(** C4. No commit without approval: when a commit returns, the required
    principal's approval is in the registry at that moment, it approves the
    report and the preview of this transaction, the capability binds the
    transaction, its commands, its graph and its base, and a call of this run
    issued it, field by field - or the capability and an issued one are a
    collision of SHA-256.  At the moment that the clock gives to the
    verification neither the capability nor the approval has expired, and
    unless the transaction was committed before, neither has at the moment that
    the clock gives to the consumption. *)
Theorem commits_are_approved g w0 calls id a clock clock' r (Hstart : started g w0) :
  let w := run calls w0 in
  let moment c := normalize_time c "commit authority current time" in
  (commit id a clock clock' w).2 = Ok r ->
  exists t now ap, Kernel.transactions (kernel w) !! id = Some t /\ binds t a /\
    AuthorityState.approvals (authority w) !! ReleaseApproval.approval_id ap = Some ap /\
    ReleaseApproval.principal ap = AuthorityState.required_release_principal (authority w0) /\
    ReleaseApproval.kind ap = "release" /\
    DesignTransaction.verification_report_hash t = Some (ReleaseApproval.verification_report_hash ap) /\
    ReleaseApproval.verified_preview_digest ap = Authorization.verified_preview_digest a /\
    moment clock = Ok now /\ in_force a ap now /\
    (DesignTransaction.state t <> TransactionState.COMMITTED ->
      exists now', moment clock' = Ok now' /\ in_force a ap now') /\
    (issued_in calls w0 a \/ exists a', issued_in calls w0 a' /\ payload_collision a a').
Proof.
  intros w moment. subst w. intros Hr. destruct (commit id a clock clock' (run calls w0)) as [w' r'] eqn:Hc. cbn in Hr. subst r'.
  pose proof (run_ledger g w0 Hstart calls) as Hl.
  destruct (commit_authorized _ _ _ _ _ _ _ (run_kept g w0 Hstart calls) Hc) as (t & now & ap & Ht & Hnow & [Htr Hb] & Hlater).
  exists t, now, ap. pose proof (tr_repeats _ _ _ _ Htr) as Hrep. pose proof (tr_approval _ _ _ _ Htr) as Hap.
  destruct (li_approval _ Hl _ _ Hap) as (_ & _ & Hpr & Hnew).
  split_and!; [done|done|done| | | |by symmetry; eapply rep_preview|done|by eapply trusted_in_force|done|].
  - rewrite Hpr. apply (run_secret g w0 Hstart).
  - unfold ReleaseApproval.new in Hnew. do 3 apply seq_Ok in Hnew as [_ Hnew].
    apply seq_Ok in Hnew as [H%raise_if_Ok%negb_false_iff%bool_decide_eq_true _]. done.
  - rewrite <- (rep_report _ _ _ Hrep). by eapply bd_report.
  - destruct (run_issued g w0 Hstart calls _ _ (tr_issued _ _ _ _ Htr)) as (a' & Ed & Hs & Hin).
    pose proof (tr_sealed _ _ _ _ Htr) as Hs'. rewrite (proj1 (run_secret g w0 Hstart calls)) in Hs'.
    destruct (sealed_alike _ _ _ Hs' Hs (eq_sym Ed)) as [->|E]; [by left|right; by exists a'].
Qed.
(** C32. The board of a revision is the revision's design: on a valid graph the
    adapter returns a board of that design at that revision, and the board
    carries the graph one to one - its components are those of the graph with
    their pins, its nets those with their members, its tracks, vias, zones,
    holes and physical pads those of the graph, with the values of the graph in
    every field that the board has; a pin has the copper of the last pad of its
    number, or none when there is no such pad.  The board has no unsupported
    feature exactly when the graph has an outline; every component has a
    placement, not locked; every pin has a known type and a pad, of which the
    last is not locked, a circle only when its axes are equal, not a rounded
    rectangle, turned by quarters unless it is a circle, with a drill turned by
    quarters unless its axes are equal, and with a net only when the pin is a
    member of one; no track, via, zone or hole is locked; every zone has
    priority 0 and a least thickness of 100 micrometres; and the schematic has
    no wires and no junctions. *)
Theorem board_is_honest graph rev :
  graph_valid graph -> is_sha256_hex rev = true ->
  exists board, to_verification_board graph rev = Ok board /\
    BoardGraph.revision board = rev /\ BoardGraph.design_id board = DesignGraph.project_id graph /\
    carries graph board /\ (BoardGraph.unsupported_features board = [] <-> represented graph).
Proof.
  intros Hv Hrev. destruct (adapter_result _ _ Hv Hrev) as (board & Hb & Hr & Hd & Hc & Hu). exists board.
  split_and!; [done..|]. by rewrite Hu, sorted_set_nil, unsupported_features_nil.
Qed.

(** ** Witnesses *)

Lemma board_is_honest_witness : exists board,
  to_verification_board (DesignRevision.graph kernel_revision) (DesignRevision.revision_hash kernel_revision) = Ok board /\
  carries (DesignRevision.graph kernel_revision) board /\ BoardGraph.unsupported_features board <> [].
Proof.
  destruct (board_is_honest (DesignRevision.graph kernel_revision) (DesignRevision.revision_hash kernel_revision))
    as (board & Hb & _ & _ & Hc & Hu).
  - split; vm_compute; reflexivity.
  - vm_compute. reflexivity.
  - exists board. split; [exact Hb|]. split; [exact Hc|]. intros H. apply Hu in H. apply (rp_outline _ H). reflexivity.
Defined.

(** What the board leaves out without a word: of two physical pads of one
    pin the adapter looks at the last one, so that a valid graph in which the
    other is locked has a board without unsupported features. *)
Theorem shadowed_pad_lock_is_dropped :
  graph_valid shadowed_graph /\
  exists pad board, pad ∈ DesignGraph.pads shadowed_graph /\ FootprintPad.locked pad = true /\
    to_verification_board shadowed_graph kernel_report = Ok board /\ BoardGraph.unsupported_features board = [].
Proof.
  split; [split; vm_compute; reflexivity|]. exists (kernel_pad "p1" 1000000 true).
  destruct (to_verification_board shadowed_graph kernel_report) as [board|] eqn:E; [|vm_compute in E; discriminate].
  exists board. split_and!; [by left|done..|].
  apply (f_equal (fun r => let* b := r in Ok (BoardGraph.unsupported_features b))) in E. vm_compute in E. injection E as E. symmetry. exact E.
Qed.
──────
#### [Instructions to follow]
Exactly as written, output all of the entries.

#### [Answer to the problem]
(** C4. No commit without approval: when a commit returns, the required
    principal's approval is in the registry at that moment, it approves the
    report and the preview of this transaction, the capability binds the
    transaction, its commands, its graph and its base, and a call of this run
    issued it, field by field - or the capability and an issued one are a
    collision of SHA-256.  At the moment that the clock gives to the
    verification neither the capability nor the approval has expired, and
    unless the transaction was committed before, neither has at the moment that
    the clock gives to the consumption. *)
Theorem commits_are_approved g w0 calls id a clock clock' r (Hstart : started g w0) :
  let w := run calls w0 in
  let moment c := normalize_time c "commit authority current time" in
  (commit id a clock clock' w).2 = Ok r ->
  exists t now ap, Kernel.transactions (kernel w) !! id = Some t /\ binds t a /\
    AuthorityState.approvals (authority w) !! ReleaseApproval.approval_id ap = Some ap /\
    ReleaseApproval.principal ap = AuthorityState.required_release_principal (authority w0) /\
    ReleaseApproval.kind ap = "release" /\
    DesignTransaction.verification_report_hash t = Some (ReleaseApproval.verification_report_hash ap) /\
    ReleaseApproval.verified_preview_digest ap = Authorization.verified_preview_digest a /\
    moment clock = Ok now /\ in_force a ap now /\
    (DesignTransaction.state t <> TransactionState.COMMITTED ->
      exists now', moment clock' = Ok now' /\ in_force a ap now') /\
    (issued_in calls w0 a \/ exists a', issued_in calls w0 a' /\ payload_collision a a').
Proof.
  intros w moment. subst w. intros Hr. destruct (commit id a clock clock' (run calls w0)) as [w' r'] eqn:Hc. cbn in Hr. subst r'.
  pose proof (run_ledger g w0 Hstart calls) as Hl.
  destruct (commit_authorized _ _ _ _ _ _ _ (run_kept g w0 Hstart calls) Hc) as (t & now & ap & Ht & Hnow & [Htr Hb] & Hlater).
  exists t, now, ap. pose proof (tr_repeats _ _ _ _ Htr) as Hrep. pose proof (tr_approval _ _ _ _ Htr) as Hap.
  destruct (li_approval _ Hl _ _ Hap) as (_ & _ & Hpr & Hnew).
  split_and!; [done|done|done| | | |by symmetry; eapply rep_preview|done|by eapply trusted_in_force|done|].
  - rewrite Hpr. apply (run_secret g w0 Hstart).
  - unfold ReleaseApproval.new in Hnew. do 3 apply seq_Ok in Hnew as [_ Hnew].
    apply seq_Ok in Hnew as [H%raise_if_Ok%negb_false_iff%bool_decide_eq_true _]. done.
  - rewrite <- (rep_report _ _ _ Hrep). by eapply bd_report.
  - destruct (run_issued g w0 Hstart calls _ _ (tr_issued _ _ _ _ Htr)) as (a' & Ed & Hs & Hin).
    pose proof (tr_sealed _ _ _ _ Htr) as Hs'. rewrite (proj1 (run_secret g w0 Hstart calls)) in Hs'.
    destruct (sealed_alike _ _ _ Hs' Hs (eq_sym Ed)) as [->|E]; [by left|right; by exists a'].
Qed.
(** C32. The board of a revision is the revision's design: on a valid graph the
    adapter returns a board of that design at that revision, and the board
    carries the graph one to one - its components are those of the graph with
    their pins, its nets those with their members, its tracks, vias, zones,
    holes and physical pads those of the graph, with the values of the graph in
    every field that the board has; a pin has the copper of the last pad of its
    number, or none when there is no such pad.  The board has no unsupported
    feature exactly when the graph has an outline; every component has a
    placement, not locked; every pin has a known type and a pad, of which the
    last is not locked, a circle only when its axes are equal, not a rounded
    rectangle, turned by quarters unless it is a circle, with a drill turned by
    quarters unless its axes are equal, and with a net only when the pin is a
    member of one; no track, via, zone or hole is locked; every zone has
    priority 0 and a least thickness of 100 micrometres; and the schematic has
    no wires and no junctions. *)
Theorem board_is_honest graph rev :
  graph_valid graph -> is_sha256_hex rev = true ->
  exists board, to_verification_board graph rev = Ok board /\
    BoardGraph.revision board = rev /\ BoardGraph.design_id board = DesignGraph.project_id graph /\
    carries graph board /\ (BoardGraph.unsupported_features board = [] <-> represented graph).
Proof.
  intros Hv Hrev. destruct (adapter_result _ _ Hv Hrev) as (board & Hb & Hr & Hd & Hc & Hu). exists board.
  split_and!; [done..|]. by rewrite Hu, sorted_set_nil, unsupported_features_nil.
Qed.

(** ** Witnesses *)

Lemma board_is_honest_witness : exists board,
  to_verification_board (DesignRevision.graph kernel_revision) (DesignRevision.revision_hash kernel_revision) = Ok board /\
  carries (DesignRevision.graph kernel_revision) board /\ BoardGraph.unsupported_features board <> [].
Proof.
  destruct (board_is_honest (DesignRevision.graph kernel_revision) (DesignRevision.revision_hash kernel_revision))
    as (board & Hb & _ & _ & Hc & Hu).
  - split; vm_compute; reflexivity.
  - vm_compute. reflexivity.
  - exists board. split; [exact Hb|]. split; [exact Hc|]. intros H. apply Hu in H. apply (rp_outline _ H). reflexivity.
Defined.

(** What the board leaves out without a word: of two physical pads of one
    pin the adapter looks at the last one, so that a valid graph in which the
    other is locked has a board without unsupported features. *)
Theorem shadowed_pad_lock_is_dropped :
  graph_valid shadowed_graph /\
  exists pad board, pad ∈ DesignGraph.pads shadowed_graph /\ FootprintPad.locked pad = true /\
    to_verification_board shadowed_graph kernel_report = Ok board /\ BoardGraph.unsupported_features board = [].
Proof.
  split; [split; vm_compute; reflexivity|]. exists (kernel_pad "p1" 1000000 true).
  destruct (to_verification_board shadowed_graph kernel_report) as [board|] eqn:E; [|vm_compute in E; discriminate].
  exists board. split_and!; [by left|done..|].
  apply (f_equal (fun r => let* b := r in Ok (BoardGraph.unsupported_features b))) in E. vm_compute in E. injection E as E. symmetry. exact E.
Qed.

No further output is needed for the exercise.